1          Before you head to the supermarket to do your grocery shopping, check one of the many useful websites out there to find out what special offers are available that week. Then plan your shopping, make a list and stick to it. Take a look at www.valueireland.ie, www.cheapeats.ie, www.mydeal.ie and www.smartshopper.ie.

2          It’s your choice as to whether you shop in the big multiples or discounters North or South of the Border and no one should tell you otherwise. If you do feel a patriotic twinge, buying local produce could make a difference.

Check out your nearest farmers’ market, visit your independent grocery stores and producers and ask local farmers about buying direct.

3          Sales are no longer the preserve of the New Year. Visit the Kildare Village outlet for permanent discounts of up to 60pc or The Outlet in Banbridge for permanent discounts up to 70pc, where Southerners account for an amazing 80pc of sales recorded.

Take a look at www.thesavvyshopper.ie for updates on special offers and ask about pre-Christmas sale days in your favourite high street stores.

For example, Easons is offering 50pc off its ‘best books of the season’ and have free deliveries on orders over €25 when you buy online at www.eason.ie.

4          Shopping online can be great and if applied right can save you loads.

Shop via www.bethrifty.ie and get cash back to your own account every time you buy something.

Buy discounted cosmetics on www.strawberrynet.com and search eBay for unused toys. www.amazon.co.uk are offering free delivery on most items when you spend more then £25.

If you need extra guidance, take a look at An Post‘s new shopping directory, where discounts are also offered, at www.shoppingdirectory.ie.

5          If you don’t want to or can’t spend money on some things, then visit your nearest swap shop to exchange unwanted clothes for a whole new look.

Deck out your home with free unwanted furniture and other bits and pieces from www.gumtree.ie, where you can also buy second hand and swap. Also check www.barter-it.ie and www.swapbunny.com.

6          Don’t throw out old discs and spend on getting replacements, get them repaired.

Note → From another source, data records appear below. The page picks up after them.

Lemma load_page_appends (name page : json) :
  appends chunk_ok (load_page name page).
Proof.
  unfold load_page. apply appends_lift_bind. intros raw _.
  apply appends_lift_bind. intros text Htext.
  destruct (nonempty text) eqn:Hne; [|apply appends_ret].
  apply appends_lift_bind. intros number _.
  apply appends_append_document. unfold chunk_ok. cbn [page_content metadata].
  split; [exact Hne|]. split; [|eauto].
  destruct raw; try discriminate. injection Htext as <-. apply strip_trimmed.
Qed.

Lemma load_item_appends (item : json) : appends chunk_ok (load_item item).
Proof.
  unfold load_item. apply appends_lift_bind. intros name _.
  apply appends_lift_bind. intros content _.
  apply appends_lift_bind. intros pages _.
  apply appends_for_each. intros page. apply load_page_appends.
Qed.

(* What a call on parsed data does to any store: it returns a bool and
   replaces the chunk list by a list that the data alone decides. *)
Lemma load_documents_parsed (data : json) :
  exists (b : bool) (docs : list Document),
    Forall chunk_ok docs
    /\ forall self,
         load_documents (Ok data) self = (Ok b, with_documents self docs).
Proof.
  assert (Hbody : appends chunk_ok
            (items <- lift (py_iter data) ;;
             for_each items load_item ;;; ret true)).
  { apply appends_lift_bind. intros items _.
    apply appends_bind; [|intros _; apply appends_ret].
    apply appends_for_each. intros item. apply load_item_appends. }
  destruct Hbody as [r [docs [HP Hrun]]].
  exists (match r with Ok b => b | Raise _ => false end), docs.
  split; [exact HP|]. intros self.
  unfold load_documents, try_except. unfold bind at 1. unfold lift at 1.
  unfold bind at 1. unfold set_documents at 1. fold (with_documents self []).
  rewrite Hrun, with_more_reset. destruct r; reflexivity.
Qed.

End AnyFile.

Section IngestionExtras.

Import DocumentManager.

(** load_documents never raises and never touches the index. Whatever the
    file holds and whatever the store holds, the call returns a bool and
    leaves the embedding model, the index and the retriever as they were; a
    file that cannot be opened or parsed makes it return False with the
    chunk list untouched as well. *)
Theorem load_documents_keeps_index (file : Result json) (self : t) :
  (exists b, fst (load_documents file self) = Ok b)
  /\ embedding_model (snd (load_documents file self)) = embedding_model self
  /\ vectorstore (snd (load_documents file self)) = vectorstore self
  /\ retriever (snd (load_documents file self)) = retriever self
  /\ (forall e, file = Raise e -> load_documents file self = (Ok false, self)).
Proof.
  destruct file as [data|e].
  - destruct (load_documents_parsed data) as [b [docs [_ Hrun]]].
    rewrite Hrun. cbn. repeat split; eauto. discriminate.
  - cbn. repeat split; eauto.
Qed.

(** Every chunk that load_documents leaves in the store, on any parsed data
    and well formed or not, has a text that is non-empty and trimmed (strip
    leaves it as it is), and a metadata dict with exactly the keys source and
    page. *)
Theorem load_documents_chunks_ok (data : json) (self : t) (doc : Document) :
  In doc (documents (snd (load_documents (Ok data) self))) ->
  nonempty (page_content doc) = true
  /\ strip (page_content doc) = page_content doc
  /\ exists src number, metadata doc = [("source", src); ("page", number)].
Proof.
  destruct (load_documents_parsed data) as [b [docs [Hok Hrun]]].
  rewrite Hrun. cbn [snd documents with_documents]. intros Hin.
  rewrite Forall_forall in Hok. destruct (Hok doc Hin) as [Hne [Htrim Hmeta]].
  split; [exact Hne|]. split; [|exact Hmeta].
  now apply String.eqb_eq.
Qed.
(** C7.  After the start marker (repeated or not) and T0, the listener reads
    one byte for each bit set in T0's high nibble and then [T0 & 0x0F] bytes:
    when that many bytes [bs] follow T0 it returns 0, having read them and
    whatever was still buffered behind them, and when fewer follow before the
    line falls silent it returns -1. *)
Theorem atr_drain (u : line) (k : nat) (bs : list Z) (rest : list (option Z)) :
  t0 <> 0x3B ->
  rxq u = Some 0x3B :: repeat (Some 0x3B) k ++ Some t0 :: map Some bs ++ rest ->
  (length bs = (Iso7816.interface_count t0 + Iso7816.historical_count t0)%nat ->
   _wait_for_card u = (0, with_rxq u (skipn (buffered rest) rest)))
  /\ ((length bs < Iso7816.interface_count t0 + Iso7816.historical_count t0)%nat ->
      buffered rest = O ->
      fst (_wait_for_card u) = -1).
Proof.
  intros Ht0 Hq. unfold _wait_for_card. rewrite Hq.
  change (negb (0x3B =? 0x3B)) with false. cbv iota.
  rewrite (skip_markers_ok k _ Ht0).
  pose proof (interface_bits t0) as Hbits.
  unfold Iso7816.historical_count.
  set (ic := Iso7816.interface_count t0) in *.
  set (hc := Z.to_nat (Z.land t0 0x0F)).
  split.
  - intros Hlen.
    rewrite <- (firstn_skipn ic bs), map_app, <- app_assoc.
    rewrite read_interface_ok
      by (rewrite Hbits, length_firstn; lia).
    replace hc with (length (skipn ic bs)) by (rewrite length_skipn; lia).
    rewrite read_historical_ok, drain_skipn. reflexivity.
  - intros Hlen Hsilent.
    destruct (Nat.lt_ge_cases (length bs) ic) as [Hlt|Hge].
    + pose proof (read_interface_short [0; 1; 2; 3] bs rest) as Hfail.
      rewrite Hbits in Hfail. specialize (Hfail Hlt Hsilent).
      destruct (read_interface t0 [0; 1; 2; 3] (map Some bs ++ rest)) as [[|] q3];
        [discriminate | reflexivity].
    + rewrite <- (firstn_skipn ic bs), map_app, <- app_assoc.
      rewrite read_interface_ok
        by (rewrite Hbits, length_firstn; lia).
      pose proof (read_historical_short hc (skipn ic bs) rest) as Hfail.
      rewrite length_skipn in Hfail. specialize (Hfail ltac:(lia) Hsilent).
      destruct (read_historical hc (map Some (skipn ic bs) ++ rest)) as [[|] q4];
        [discriminate | reflexivity].
Qed.

End Atr.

CDs, DVDs and games can be repaired at €5.99 per disc by www.discrepair.ie with free postage from anywhere in the country. They charge €6 but you pay to post it, so if you’re in the Cork area, bring your broken discs and games to the www.corkcomputerclinic.ie at their Cork city and Midleton stores.

7          You may want to cut back on going out to save money but when you do go out, plan it by checking out the special deals in restaurants and hotels.

Take a look at www.cheapeats.ie for café and restaurant deals and www.feelingfrugal.ie for special deals on hotels, golf and spas. Another new site is www.tipoff.ie where you can register to get texts about deals and discounts in your chosen areas of interest — from restaurants and concert tickets to sporting events.

8          You should always compare prices while you wander around shops and it’s worth doing it online as well. Check out www.compareireland.ie and www.compare.ie to see if they have different prices listed for what you’re after.

9          Make sure you’re on the right tariff with the right provider for your telephone and mobile needs. Analyse your bill to see how many minutes of calls you make and how many texts, to what networks and when. Then input the details to www.callcosts.ie to see which provider has the best deal for you.

10        Don’t buy bottled water. At around €0.80 for a 1.5 ltr (your recommended daily amount) it really is a very expensive luxury, especially since in Ireland we have perfectly healthy tap water available for next-to-nothing. Don’t like the taste of tap water? Perhaps you could get to like it more easily if you realised drinking the bottled variety could be costing you around €400 a year!